━━ RECORDS TO PROCESS ━━
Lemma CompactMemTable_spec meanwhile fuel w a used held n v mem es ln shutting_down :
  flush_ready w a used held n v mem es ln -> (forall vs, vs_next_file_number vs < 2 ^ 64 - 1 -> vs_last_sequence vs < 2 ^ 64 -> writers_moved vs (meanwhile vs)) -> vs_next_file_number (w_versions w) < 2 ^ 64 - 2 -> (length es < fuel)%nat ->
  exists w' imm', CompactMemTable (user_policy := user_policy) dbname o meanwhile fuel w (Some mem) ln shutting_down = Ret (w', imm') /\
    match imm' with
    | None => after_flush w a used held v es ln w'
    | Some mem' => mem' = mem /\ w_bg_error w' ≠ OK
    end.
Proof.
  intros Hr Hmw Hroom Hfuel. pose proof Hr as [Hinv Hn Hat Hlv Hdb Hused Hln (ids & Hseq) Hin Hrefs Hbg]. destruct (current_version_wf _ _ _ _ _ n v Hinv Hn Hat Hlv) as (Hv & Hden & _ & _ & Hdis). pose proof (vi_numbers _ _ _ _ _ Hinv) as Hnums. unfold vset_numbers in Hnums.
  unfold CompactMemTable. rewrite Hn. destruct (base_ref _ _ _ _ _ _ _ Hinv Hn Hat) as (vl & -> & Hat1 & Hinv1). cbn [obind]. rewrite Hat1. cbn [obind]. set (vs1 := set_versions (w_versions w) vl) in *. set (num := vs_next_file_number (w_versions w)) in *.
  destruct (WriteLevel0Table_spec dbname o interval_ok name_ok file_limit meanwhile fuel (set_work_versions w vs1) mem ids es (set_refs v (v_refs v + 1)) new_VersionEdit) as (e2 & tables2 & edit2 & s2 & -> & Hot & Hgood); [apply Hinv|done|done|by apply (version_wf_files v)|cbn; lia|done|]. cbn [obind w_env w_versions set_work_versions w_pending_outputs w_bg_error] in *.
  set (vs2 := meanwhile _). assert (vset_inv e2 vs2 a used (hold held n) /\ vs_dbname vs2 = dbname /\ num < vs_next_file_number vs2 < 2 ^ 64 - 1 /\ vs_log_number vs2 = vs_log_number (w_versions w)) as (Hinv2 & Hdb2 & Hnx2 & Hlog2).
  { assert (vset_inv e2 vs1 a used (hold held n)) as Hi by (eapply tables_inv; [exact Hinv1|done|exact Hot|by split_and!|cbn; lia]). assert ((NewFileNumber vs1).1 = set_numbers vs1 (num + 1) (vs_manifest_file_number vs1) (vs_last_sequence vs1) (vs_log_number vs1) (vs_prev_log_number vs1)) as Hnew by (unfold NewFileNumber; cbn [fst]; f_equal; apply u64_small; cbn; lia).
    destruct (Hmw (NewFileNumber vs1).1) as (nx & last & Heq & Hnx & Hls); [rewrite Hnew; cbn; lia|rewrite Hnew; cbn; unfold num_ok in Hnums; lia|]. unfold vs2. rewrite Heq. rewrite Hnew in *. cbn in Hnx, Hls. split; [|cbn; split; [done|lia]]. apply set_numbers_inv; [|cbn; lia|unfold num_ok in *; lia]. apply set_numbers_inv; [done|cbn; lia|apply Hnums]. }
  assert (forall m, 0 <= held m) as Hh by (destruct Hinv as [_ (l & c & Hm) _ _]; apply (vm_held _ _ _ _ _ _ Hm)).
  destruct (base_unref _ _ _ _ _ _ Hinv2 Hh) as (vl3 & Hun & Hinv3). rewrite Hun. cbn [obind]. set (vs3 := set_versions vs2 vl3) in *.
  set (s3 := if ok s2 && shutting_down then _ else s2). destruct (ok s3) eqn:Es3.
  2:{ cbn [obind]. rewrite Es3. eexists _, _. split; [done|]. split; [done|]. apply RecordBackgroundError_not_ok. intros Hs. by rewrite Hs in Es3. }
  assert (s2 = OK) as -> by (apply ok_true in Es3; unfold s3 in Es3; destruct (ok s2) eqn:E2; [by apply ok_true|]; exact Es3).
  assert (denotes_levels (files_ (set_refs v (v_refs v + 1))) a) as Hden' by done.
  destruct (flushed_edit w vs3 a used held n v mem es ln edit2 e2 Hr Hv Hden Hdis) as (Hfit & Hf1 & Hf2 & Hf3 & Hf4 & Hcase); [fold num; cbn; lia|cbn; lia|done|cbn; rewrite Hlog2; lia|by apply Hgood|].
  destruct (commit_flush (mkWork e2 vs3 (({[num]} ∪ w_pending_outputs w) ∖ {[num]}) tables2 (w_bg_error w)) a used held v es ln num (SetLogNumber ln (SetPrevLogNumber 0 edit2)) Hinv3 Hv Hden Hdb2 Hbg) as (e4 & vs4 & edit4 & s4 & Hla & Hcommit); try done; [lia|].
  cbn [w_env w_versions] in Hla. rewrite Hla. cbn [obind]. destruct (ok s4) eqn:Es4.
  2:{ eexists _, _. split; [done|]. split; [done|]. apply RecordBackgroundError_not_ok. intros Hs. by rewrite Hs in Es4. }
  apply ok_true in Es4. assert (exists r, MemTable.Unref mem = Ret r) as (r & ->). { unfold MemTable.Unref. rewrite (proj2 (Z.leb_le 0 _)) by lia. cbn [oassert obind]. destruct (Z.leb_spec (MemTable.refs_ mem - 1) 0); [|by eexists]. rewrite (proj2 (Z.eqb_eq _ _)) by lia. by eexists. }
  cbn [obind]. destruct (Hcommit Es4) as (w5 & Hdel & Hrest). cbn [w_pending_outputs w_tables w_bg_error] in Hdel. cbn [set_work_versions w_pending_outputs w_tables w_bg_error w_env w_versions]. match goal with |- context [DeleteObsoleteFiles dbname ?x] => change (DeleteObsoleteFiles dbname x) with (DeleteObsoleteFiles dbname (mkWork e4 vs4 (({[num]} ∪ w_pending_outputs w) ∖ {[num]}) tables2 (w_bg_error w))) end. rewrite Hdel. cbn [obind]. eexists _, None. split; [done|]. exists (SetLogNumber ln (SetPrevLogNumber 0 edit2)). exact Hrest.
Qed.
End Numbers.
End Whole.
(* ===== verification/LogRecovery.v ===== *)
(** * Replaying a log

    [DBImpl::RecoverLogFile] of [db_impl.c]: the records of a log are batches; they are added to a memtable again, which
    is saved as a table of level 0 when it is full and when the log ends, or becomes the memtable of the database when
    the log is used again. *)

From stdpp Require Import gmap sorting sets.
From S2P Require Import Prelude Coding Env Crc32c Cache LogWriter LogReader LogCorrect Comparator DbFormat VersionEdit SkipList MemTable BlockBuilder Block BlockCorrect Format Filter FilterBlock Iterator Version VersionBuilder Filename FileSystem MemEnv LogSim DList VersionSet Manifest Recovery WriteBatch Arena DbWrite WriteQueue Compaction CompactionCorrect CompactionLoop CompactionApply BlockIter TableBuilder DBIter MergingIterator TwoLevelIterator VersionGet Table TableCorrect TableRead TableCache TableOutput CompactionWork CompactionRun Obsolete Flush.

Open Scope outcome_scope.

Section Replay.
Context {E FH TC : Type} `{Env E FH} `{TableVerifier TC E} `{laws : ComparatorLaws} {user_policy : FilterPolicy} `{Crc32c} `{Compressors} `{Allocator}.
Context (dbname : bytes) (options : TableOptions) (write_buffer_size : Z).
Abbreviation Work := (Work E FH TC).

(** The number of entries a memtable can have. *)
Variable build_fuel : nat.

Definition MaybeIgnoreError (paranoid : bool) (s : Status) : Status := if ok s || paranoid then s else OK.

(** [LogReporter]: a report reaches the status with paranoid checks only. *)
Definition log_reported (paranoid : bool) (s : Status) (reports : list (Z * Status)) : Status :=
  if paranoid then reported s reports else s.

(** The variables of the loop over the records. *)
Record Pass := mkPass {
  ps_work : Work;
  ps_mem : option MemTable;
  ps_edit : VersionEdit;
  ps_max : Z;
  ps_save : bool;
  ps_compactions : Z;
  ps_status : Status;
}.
━━━
§ YOUR GOAL
Could you repeat exactly the lines above from the line with "Open Scope outcome_scope." up to and including the line with "Definition MaybeIgnoreError (paranoid", and only those?

§ RESULT
Open Scope outcome_scope.

Section Replay.
Context {E FH TC : Type} `{Env E FH} `{TableVerifier TC E} `{laws : ComparatorLaws} {user_policy : FilterPolicy} `{Crc32c} `{Compressors} `{Allocator}.
Context (dbname : bytes) (options : TableOptions) (write_buffer_size : Z).
Abbreviation Work := (Work E FH TC).

(** The number of entries a memtable can have. *)
Variable build_fuel : nat.

Definition MaybeIgnoreError (paranoid : bool) (s : Status) : Status := if ok s || paranoid then s else OK.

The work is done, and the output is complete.